About your main question, no, that is not the same as instrumental Moral Values. Those who hold that claim would probably prefer to say something like: There are these two sets of convergent values, the instrumental ones, and about those we don't care much more than Omohundro does. And the Convergent ones, which are named such because they converge despite not being for instrumental reasons.
I suspect they are practically the same. Intelligent organisms probably won't deviate far from Universal Instrumental Values - for fear of meeting agents whose values more closely approximate them - thus losing control of their entire future.
Lefties and righties is just a convention case, if humans had three arms, two on the right, there might have been a matter of fact as to coming from which arm preference things go better.

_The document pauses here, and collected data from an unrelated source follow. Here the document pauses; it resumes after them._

Lemma starts_Dispatch ev : starts (Dispatch ev).
Proof.
  unfold Dispatch. destruct (String.eqb _ _); [apply starts_evaluateTrigger|]. destruct (String.eqb _ _); [|by apply starts_none].
  induction (MentionedAgents ev) as [|m rest IH]; [by apply starts_none|]. simpl. destruct (String.eqb _ _); [done|].
  intros d Hd. apply wp_bind. eapply wp_mono; [|by apply starts_evaluateTrigger]. intros o d1 [[H1 T1] F1].
  destruct o as [l|e|w]; [| |by split]; by apply starts_append.
Qed.

Lemma starts_checkPendingWork name : starts (checkPendingWork name).
Proof.
  apply starts_after; [apply keeps_query|]. intros [a|e|w]; [|by apply starts_none..]. destruct (negb _); [by apply starts_none|].
  apply starts_after; [apply keeps_pending|]. intros _. apply starts_map; [apply starts_evaluateTrigger|]. by intros [].
Qed.

Lemma registry_Execute_within a r : within rest_of_world (registry_Execute a r).
Proof.
  unfold registry_Execute. destruct registry; [|done]. destruct (Resolve _ _); [apply backend_Execute_frame|done|done].
Qed.

Lemma harness_outcome_status res : let '(st, _) := harness_outcome res in st = RunSucceeded \/ st = RunFailed.
Proof. unfold harness_outcome. destruct res as [[r|]|e|w]; auto. destruct (_ =? _); auto. Qed.

Lemma keeps_now : keeps time_now.
Proof. intros d Hd. by split. Qed.

Lemma starts_runHarness s : starts (runHarness s).
Proof.
  apply starts_after; [apply keeps_now|]. intros t0. apply starts_after; [apply keeps_rest, registry_Execute_within|].
  intros res. destruct res as [r|e|w]; [| |by apply starts_none]; (apply starts_after; [apply keeps_now|]; intros t1;
    match goal with |- context [harness_outcome ?r] => pose proof (harness_outcome_status r) as Hst end;
    destruct (harness_outcome _) as [st log];
    apply starts_after; [destruct (_ <=? _); [done|by apply keeps_complete]|]; intros _;
    apply starts_after; [|intros _; apply starts_checkPendingWork]; apply keeps_rest;
    destruct Hst as [-> | ->]; [apply react_within|apply within_bind; [apply react_within|intros _; apply notify_within]]).
Qed.

Lemma starts_handleJobComplete r ok reason : starts (handleJobComplete r ok reason).
Proof.
  apply starts_after; [apply keeps_now|]. intros now. apply starts_after; [|intros _; apply starts_checkPendingWork].
  destruct ok; [apply keeps_bind; [apply keeps_complete; auto|done]|].
  apply keeps_bind; [apply keeps_rest, GetJobLogs_frame|]. intros logs.
  apply keeps_bind; [apply keeps_complete; auto|]. intros _. apply keeps_bind; [apply keeps_query|].
  intros [a|e|w]; [apply keeps_rest, notify_within|done|done].
Qed.

Lemma starts_checkJob r : starts (checkJob r).
Proof.
  apply starts_after; [apply keeps_rest, GetJob_frame|]. intros [j|e|w]; [|by apply starts_none..].
  destruct (job_verdict j) as [[]|]; [apply starts_handleJobComplete|by apply starts_none].
Qed.

Lemma starts_pollActiveRuns : starts pollActiveRuns.
Proof.
  apply starts_after; [intros d Hd; cbn; split; by split|]. intros [l|e|w]; [|by apply starts_none..].
  induction l as [|r l IH]; [by apply starts_none|]. simpl. destruct (_ || _); [done|].
  intros d Hd. apply wp_bind. eapply wp_mono; [|by apply starts_checkJob]. intros o d1 [[H1 T1] F1].
  destruct o as [s|e|w]; [|by split..]. by apply starts_append.
Qed.

(** *** Calls one after the other *)
Inductive reactor_call :=
| RDispatch (event : MessageEvent)
| RHarness (s : spawn)
| RJobDone (run : ReactiveRun) (success : bool) (reason : string)
| RPoll
| RCheckPending (agentName : string).

Definition reactor_prog (c : reactor_call) : M (list launch) :=
  match c with
  | RDispatch ev => Dispatch ev
  | RHarness s => runHarness s
  | RJobDone r ok reason => handleJobComplete r ok reason
  | RPoll => pollActiveRuns
  | RCheckPending n => checkPendingWork n
  end.

(** Each call with the seconds that pass before it and the statements of it
    that fail: what was started, and the database. *)
Definition reactor_calls := list (nat * list bool * reactor_call).
Fixpoint run_reactor (cs : reactor_calls) (d : db) : list launch * db :=
  match cs with
  | [] => ([], d)
  | (s, faults, c) :: rest =>
      let '(o, d1) := run (reactor_prog c) faults (set_clock (clock d + Z.of_nat s) d) in
      let '(l, d2) := run_reactor rest d1 in
      (launched o ++ l, d2)
  end.

Lemma tick_rest d s : rest_of_world d (set_clock (clock d + Z.of_nat s) d).
Proof. split_and!; simpl; [done|done|lia]. Qed.

Lemma starts_call c : starts (reactor_prog c).
Proof.
  destruct c; [apply starts_Dispatch|apply starts_runHarness|apply starts_handleJobComplete|apply starts_pollActiveRuns
              |apply starts_checkPendingWork].
Qed.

I think this fear of other agents taking over the world is some form of reminiscent ingroup outgroup bias. To begin with, on the limit, if you value A B and C intrinsically but you have to do D1 D2 and D3 instrumentally, you may initially think of doing D1 D2 and D3. but what use would it be to fill up your future with that instrumental stuff if you nearly never get A B...
Stuart has worked on further developing the orthogonality thesis, which gave rise to a paper, a non-final version of which you can see here: http://lesswrong.com/lw/cej/general_purpose_intelligence_arguing_the/
This post won't make sense if you haven't been through that.
Today we spent some time going over it and he accepted my suggestion of a minor amendment. Which best fits here.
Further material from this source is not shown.